The line containing "pose proof (lower_hex_ascii" marks the end: restate word for word every line from the first line of the entries below through that one.

--- START ---

Lemma lower_hex_ascii s d : Forall is_byte d -> to_ascii_lowercase s = hex_encode d -> Forall (fun c => c < 128) s.
Proof.
  intros Hd Heq. assert (Forall (fun c => c < 128) (to_ascii_lowercase s)) as H.
  { rewrite Heq. clear Heq. induction Hd as [|x d Hx _ IH]; [constructor|]. rewrite hex_encode_cons.
    destruct (byte_nibbles x Hx) as (? & ? & _). by repeat constructor; try apply hex_digit_ascii. }
  unfold to_ascii_lowercase in H. rewrite Forall_fmap in H. eapply Forall_impl; [exact H|]. intros c Hc.
  cbn [compose] in Hc. unfold char_to_ascii_lowercase in Hc. case_match; lia.
Qed.

(** What [parse_digest] accepts. *)
Lemma parse_digest_accepts v d :
  parse_digest v = Some d <->
  length d = 32%nat /\ Forall is_byte d /\ to_ascii_lowercase (trim v) = hex_encode d.
Proof.
  unfold parse_digest. rewrite str_len_bytes. split.
  - destruct (Z.eqb_spec (len (as_bytes (trim v))) 64) as [Hlen|]; [|done]. cbn [negb]. intros Hp.
    destruct (proj1 (parse_pairs_iff d (as_bytes (trim v)))) as [Hd Heq].
    { split; [|done]. unfold len in Hlen. by replace (length (as_bytes (trim v))) with 64%nat by lia. }
    pose proof (lower_hex_ascii _ _ Hd Heq) as Hasc%as_bytes_ascii_inv%as_bytes_ascii. rewrite Hasc in Heq, Hlen.
    split_and!; [|done..]. apply (f_equal length) in Heq. rewrite hex_encode_length in Heq.
    unfold to_ascii_lowercase in Heq. rewrite length_map in Heq. unfold len in Hlen. lia.
  - intros (Hl & Hd & Heq). rewrite (as_bytes_ascii (trim v)) by (by eapply lower_hex_ascii).
    destruct (proj2 (parse_pairs_iff d (trim v))) as [_ Hp]; [done|].
    apply (f_equal length) in Heq. rewrite hex_encode_length in Heq. unfold to_ascii_lowercase in Heq.
    rewrite length_map in Heq. unfold len. by rewrite (proj2 (Z.eqb_eq _ _)) by lia.
Qed.

Lemma trim_start_head s : trim_start s = s \/ (exists c, head s = Some c /\ char_is_whitespace c = true).
Proof. destruct s as [|c s]; [by left|]. unfold trim_start. simpl. destruct (char_is_whitespace c) eqn:E; eauto. Qed.

(** A nonempty string is trimmed iff it neither starts nor ends blank. *)
Definition nonblank_head (s : str) : Prop := exists c u, s = c :: u /\ char_is_whitespace c = false.

Lemma trim_start_nonblank s : nonblank_head s -> trim_start s = s.
Proof. intros (c & u & -> & Hc). unfold trim_start. simpl. by rewrite Hc. Qed.

Lemma trim_start_nonempty s : trim_start s <> [] -> nonblank_head (trim_start s).
Proof.
  intros Hne. destruct (trim_start_stop s) as [Hb|(a & c & t & _ & _ & Hc & ->)]; [|by exists c, t].
  by rewrite trim_start_all in Hne.
Qed.

Lemma trim_ends s : nonblank_head s -> nonblank_head (rev s) -> trim s = s.
Proof.
  intros Hh Hl. unfold trim, trim_end. rewrite (trim_start_nonblank s), (trim_start_nonblank (rev s)) by done.
  apply rev_involutive.
Qed.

--- END ---

Your response:
Lemma lower_hex_ascii s d : Forall is_byte d -> to_ascii_lowercase s = hex_encode d -> Forall (fun c => c < 128) s.
Proof.
  intros Hd Heq. assert (Forall (fun c => c < 128) (to_ascii_lowercase s)) as H.
  { rewrite Heq. clear Heq. induction Hd as [|x d Hx _ IH]; [constructor|]. rewrite hex_encode_cons.
    destruct (byte_nibbles x Hx) as (? & ? & _). by repeat constructor; try apply hex_digit_ascii. }
  unfold to_ascii_lowercase in H. rewrite Forall_fmap in H. eapply Forall_impl; [exact H|]. intros c Hc.
  cbn [compose] in Hc. unfold char_to_ascii_lowercase in Hc. case_match; lia.
Qed.

(** What [parse_digest] accepts. *)
Lemma parse_digest_accepts v d :
  parse_digest v = Some d <->
  length d = 32%nat /\ Forall is_byte d /\ to_ascii_lowercase (trim v) = hex_encode d.
Proof.
  unfold parse_digest. rewrite str_len_bytes. split.
  - destruct (Z.eqb_spec (len (as_bytes (trim v))) 64) as [Hlen|]; [|done]. cbn [negb]. intros Hp.
    destruct (proj1 (parse_pairs_iff d (as_bytes (trim v)))) as [Hd Heq].
    { split; [|done]. unfold len in Hlen. by replace (length (as_bytes (trim v))) with 64%nat by lia. }
    pose proof (lower_hex_ascii _ _ Hd Heq) as Hasc%as_bytes_ascii_inv%as_bytes_ascii. rewrite Hasc in Heq, Hlen.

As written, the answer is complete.